(Entries shown begins)

(* ===== verification/SessionProps.v ===== *)
(** * Properties of the session: what [initAuth] decides *)

From stdpp Require Import base list gmap strings.
From Stdlib Require Import NArith ZArith Lia String SpecFloat.
From S2P Require Import Prelude JsString JsNum JsVal Json Prog State Storage Api Payload Catalog Session.
Local Open Scope js_scope.

(** Structural proof search for [safe]: peel the program, leave the state updates. *)
Ltac safe_step :=
  lazymatch goal with
  | |- safe _ (prog_catch _ _) => apply safe_catch; [|intro]
  | |- safe _ (prog_finally _ _) => apply safe_finally
  | |- safe _ (prog_bind _ _) => apply safe_bind; [|intro]
  | |- safe _ (_ ≫= _) => apply safe_bind; [|intro]
  | |- safe _ (pure _) => apply safe_pure
  | |- safe _ (read _) => apply safe_read
  | |- safe _ (public _) => apply safe_read
  | |- safe _ (admin _) => apply safe_read
  | |- safe _ (modify _) => apply safe_modify; intros ? ?
  | |- safe _ (spawn _) => apply safe_spawn
  | |- safe _ (promise_all _ _) => apply safe_promise_all
  | |- safe _ (call _) => apply safe_call; intros ? ?
  | |- safe _ (Ret _) => exact Logic.I
  | |- safe _ (Throw _) => exact Logic.I
  | |- safe _ (Wait _ _) => intros ?
  | |- safe _ (if ?b then _ else _) => destruct b
  | |- safe _ (match ?r with Ok _ => _ | Exn _ => _ end) => destruct r
  end.

(** The part of the page the background tasks never touch. *)
Definition core (p : panel) :=
  (phase (ses p), token (ses p), revealedToken (ses p), auth (ses p), apiBase (ses p),
   themeMode (ses p), splitAuth (ses p), gateMessage (ses p), (tm p, out p)).

Definition core_is c (p : panel) : Prop := core p = c.

(** Equations between page cores, componentwise. *)
Ltac core_eq :=
  repeat match goal with H : context [core] |- _ => revert H end;
  unfold core; simpl; intros;
  repeat match goal with H : (_, _) = (_, _) |- _ => injection H; clear H; intros end;
  congruence.

Section frame.
Context `{Platform}.

Lemma safe_core_request c m u body : safe (core_is c) (request m u body).
Proof. apply safe_request; unfold core_is; intros p; [|intros b]; by intros <-. Qed.

Ltac core_tac :=
  repeat first [apply safe_core_request | apply safe_fetch; intros ? ? | safe_step];
  unfold core_is in *; subst; try reflexivity.

Lemma core_refreshQueues c : safe (core_is c) refreshQueues.
Proof. unfold refreshQueues, apiGet. core_tac. Qed.
Lemma core_refreshGroups c : safe (core_is c) refreshGroups.
Proof. unfold refreshGroups, apiGet. core_tac. Qed.
Lemma core_refreshFlows c : safe (core_is c) refreshFlows.
Proof. unfold refreshFlows, apiGet. core_tac. Qed.
Lemma core_refreshCells c : safe (core_is c) refreshCells.
Proof. unfold refreshCells, apiGet. core_tac. Qed.
Lemma core_pollHealth c : safe (core_is c) pollHealth.
Proof. unfold pollHealth. core_tac. Qed.
Lemma core_pollCluster c : safe (core_is c) pollCluster.
Proof. unfold pollCluster, apiGet. core_tac. Qed.

(** A background call returns at once and leaves the core alone. *)
Lemma exec_spawn_core q xs p :
  (forall c, safe (core_is c) q) ->
  exists p' ps, exec (spawn q) xs p = Some (Ok tt, p', xs, ps) /\ core p' = core p.
Proof.
  intros Hq. unfold spawn. simpl. destruct (advance q p) as [[p' ps] q'] eqn:E.
  exists p', (ps ++ park q'). rewrite app_nil_r. split; [done|].
  by destruct (advance_ends (core_is (core p)) any_reply _ anyway _ _ _ _ eq_refl (safe_ends _ _ _ (Hq _)) E).
Qed.

Lemma exec_then_spawn {B : Type} q xs p (k : unit -> prog panel B) :
  (forall c, safe (core_is c) q) ->
  exists p' ps, core p' = core p /\
    exec (spawn q ≫= k) xs p = add_parked ps (exec (k tt) xs p').
Proof.
  intros Hq. destruct (exec_spawn_core q xs p Hq) as (p' & ps & He & Hc).
  exists p', ps. split; [done|]. by rewrite exec_mbind, He.
Qed.

Ltac peel_spawn p' ps' Hc lem :=
  match goal with
  | |- context [exec (spawn ?q ≫= ?k) ?xs ?p] =>
      destruct (exec_then_spawn q xs p k lem) as (p' & ps' & Hc & ->)
  end.

(** The core after [startApp]: in the application, timers restarted. *)
Lemma exec_startApp xs p :
  exists p' ps, exec startApp xs p = Some (Ok tt, p', xs, ps) /\
    core p' = core (on_tm restart_timers (on_ses (set_phase PApp) p)).
Proof.
  unfold startApp. rewrite exec_modify_bind.
  peel_spawn p1 ps1 H1 core_refreshCells.
  peel_spawn p2 ps2 H2 core_refreshQueues.
  peel_spawn p3 ps3 H3 core_refreshGroups.
  peel_spawn p4 ps4 H4 core_refreshFlows.
  peel_spawn p5 ps5 H5 core_pollHealth.
  peel_spawn p6 ps6 H6 core_pollCluster.
  rewrite !add_parked_app. cbn [modify exec add_parked]. eexists _, _; split; [done|].
  assert (Hall : core p6 = core (on_ses (set_phase PApp) p)) by congruence.
  core_eq.
Qed.
End frame.

(** ** [initAuth] refines its decision table *)

Section initAuth.
Context `{Platform}.

(** One answer of [/v1/auth/config], as the code reads it. *)
Definition config_of (x : reply) : E jsval :=
  match x with Responded r => json_of r | Rejected e => Exn e | Answered _ => Exn network_error end.

(** What the page decides from the two answers, its globals and its token. *)
Inductive decision :=
| DUnreachable
| DSplit (a : jsval)
| DApp (a : jsval)
| DSetup (a : jsval)
| DGate (a : jsval)
| DCheck (a : jsval).

Definition decide_auth (ext : bool) (tok : jsval) (a b : E jsval) : decision :=
  match a, b with
  | Ok a, Ok b =>
      match auth_differs a b with
      | Ok true => DSplit a
      | Ok false =>
          if ext && strict_eq (own_get a (js "mode")) (VStr (js "control_plane")) then DApp a
          else if truthy (own_get a (js "configured")) then
            if truthy tok then DCheck a else DGate a
          else DSetup a
      | Exn _ => DUnreachable
      end
  | _, _ => DUnreachable
  end.

Lemma exec_auth_config x xs p :
  exec auth_config (x :: xs) p =
  Some (config_of x, log_request (get_plain (publicUrl (js "/v1/auth/config") (br p))) p, xs, []).
Proof.
  unfold auth_config. rewrite exec_mbind. cbn [public read exec exec_then]. rewrite add_parked_nil, exec_mbind.
  destruct x as [r|e|b]; simpl; [|done..]. by destruct (json_of r).
Qed.


Lemma header_ok_log rq p : header_ok (br (log_request rq p)) = header_ok (br p).
Proof.
  unfold header_ok, authHeaders, log_request. simpl.
  change (api_base (set_sent (rq :: sent (br p)) (br p))) with (api_base (br p)).
  assert (Heq : fst (loadSavedToken (api_base (br p)) (set_sent (rq :: sent (br p)) (br p)))
                = fst (loadSavedToken (api_base (br p)) (br p))).
  { unfold loadSavedToken. change (store_get ?k (set_sent ?l ?b)) with (store_get k b).
    change (local_get ?k (set_sent ?l ?b)) with (local_get k b).
    destruct (truthy_str (store_get _ _)); [done|]. by destruct (truthy_str _). }
  destruct (loadSavedToken _ (set_sent _ _)) as [t b1], (loadSavedToken _ (br p)) as [t' b2].
  simpl in Heq. subst. by destruct (normalize_str t').
Qed.

Lemma api_base_theme m b : api_base (applyTheme m b) = api_base b.
Proof.
  unfold api_base, loadSavedApiBase. rewrite applyTheme_local by done. done.
Qed.

Lemma header_ok_theme m b : header_ok (applyTheme m b) = header_ok b.
Proof.
  unfold header_ok, authHeaders. rewrite api_base_theme.
  pose proof (loadSavedToken_theme (api_base b) m b) as Heq.
  destruct (loadSavedToken _ (applyTheme m b)) as [t b1], (loadSavedToken _ b) as [t' b2].
  simpl in Heq. subst. by destruct (normalize_str t').
Qed.

Lemma header_ok_begin p : header_ok (br (begin_auth p)) = header_ok (br p).
Proof. apply header_ok_theme. Qed.

(** The outcome of the token check: the reply to [GET /v1/queues], or the
    refusal of the header. *)
Definition check_result (p : panel) (x : reply) : E jsval :=
  if header_ok (br p) then reply_result x else Exn header_error.

(** The stored token of the page's API base is gone. *)
Definition token_cleared (p : panel) : Prop :=
  token (ses p) = VStr [] /\ store_get (tokenStorageKey (apiBase (ses p))) (br p) = None.

Definition auth_post (p : panel) (x3 : reply) (d : decision) (p' : panel) : Prop :=
  let s := ses p' in
  match d with
  | DUnreachable =>
      phase s = PGate /\ gateMessage s = VStr (unreachable_message (apiBase (ses p))) /\
      splitAuth s = false /\ token s = token (ses p) /\ tm p' = tm p
  | DSplit a =>
      phase s = PGate /\ gateMessage s = VStr split_message /\ auth s = a /\
      splitAuth s = true /\ token s = token (ses p) /\ tm p' = tm p
  | DApp a =>
      phase s = PApp /\ auth s = a /\ splitAuth s = false /\ token s = token (ses p) /\
      tm p' = restart_timers (tm p)
  | DSetup a => phase s = PSetup /\ auth s = a /\ splitAuth s = false /\ token_cleared p' /\ tm p' = tm p
  | DGate a =>
      phase s = PGate /\ auth s = a /\ gateMessage s = VStr [] /\ splitAuth s = false /\
      token s = token (ses p) /\ tm p' = tm p
  | DCheck a =>
      auth s = a /\ splitAuth s = false /\
      match check_result p x3 with
      | Ok _ => phase s = PApp /\ token s = token (ses p) /\ tm p' = restart_timers (tm p)
      | Exn e => phase s = PGate /\ token_cleared p' /\ gateMessage s = token_error e /\ tm p' = tm p
      end
  end.

Lemma setToken_empty p :
  exists p', setToken (VStr []) p = (Ok tt, p') /\ token_cleared p' /\
    core p' = core (on_ses (set_token (VStr [])) p) /\ sent (br p') = sent (br p).
Proof.
  eexists; split; [done|]. split_and!; [split; [done|]|done|].
  - apply (store_get_remove _ (br p)).
  - simpl. unfold store_remove. by destruct (session_storage (br p)).
Qed.

Lemma token_cleared_ses p f :
  (forall s, token (f s) = token s) -> (forall s, apiBase (f s) = apiBase s) ->
  token_cleared p -> token_cleared (on_ses f p).
Proof. intros Ht Ha [H1 H2]. split; simpl; [by rewrite Ht | by rewrite Ha]. Qed.

(** Back to the gate without the token. *)
Lemma exec_reject e xs q :
  exists p', exec (_ ← call (setToken (VStr []));
       _ ← modify (on_ses (set_phase PGate)); modify (on_ses (set_gateMessage (token_error e)))) xs q
       = Some (Ok tt, p', xs, []) /\ token_cleared p' /\
       core p' = core (on_ses (fun s => set_gateMessage (token_error e)
                        (set_phase PGate (set_token (VStr []) s))) q).
Proof.
  destruct (setToken_empty q) as (q' & Hq & Hcl & Hco & _).
  rewrite exec_call_bind, Hq, exec_modify_bind. eexists; split; [done|]. split.
  - by repeat apply token_cleared_ses.
  - core_eq.
Qed.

(Entries shown ends)

• _Exercise objective_
Copy the lines from the start of the data verbatim, stopping after the line containing "themeMode (ses p), splitAuth".

• _Expected answer_
(* ===== verification/SessionProps.v ===== *)
(** * Properties of the session: what [initAuth] decides *)

From stdpp Require Import base list gmap strings.
From Stdlib Require Import NArith ZArith Lia String SpecFloat.
From S2P Require Import Prelude JsString JsNum JsVal Json Prog State Storage Api Payload Catalog Session.
Local Open Scope js_scope.

(** Structural proof search for [safe]: peel the program, leave the state updates. *)
Ltac safe_step :=
  lazymatch goal with
  | |- safe _ (prog_catch _ _) => apply safe_catch; [|intro]
  | |- safe _ (prog_finally _ _) => apply safe_finally
  | |- safe _ (prog_bind _ _) => apply safe_bind; [|intro]
  | |- safe _ (_ ≫= _) => apply safe_bind; [|intro]
  | |- safe _ (pure _) => apply safe_pure
  | |- safe _ (read _) => apply safe_read
  | |- safe _ (public _) => apply safe_read
  | |- safe _ (admin _) => apply safe_read
  | |- safe _ (modify _) => apply safe_modify; intros ? ?
  | |- safe _ (spawn _) => apply safe_spawn
  | |- safe _ (promise_all _ _) => apply safe_promise_all
  | |- safe _ (call _) => apply safe_call; intros ? ?
  | |- safe _ (Ret _) => exact Logic.I
  | |- safe _ (Throw _) => exact Logic.I
  | |- safe _ (Wait _ _) => intros ?
  | |- safe _ (if ?b then _ else _) => destruct b
  | |- safe _ (match ?r with Ok _ => _ | Exn _ => _ end) => destruct r
  end.

(** The part of the page the background tasks never touch. *)
Definition core (p : panel) :=
  (phase (ses p), token (ses p), revealedToken (ses p), auth (ses p), apiBase (ses p),
   themeMode (ses p), splitAuth (ses p), gateMessage (ses p), (tm p, out p)).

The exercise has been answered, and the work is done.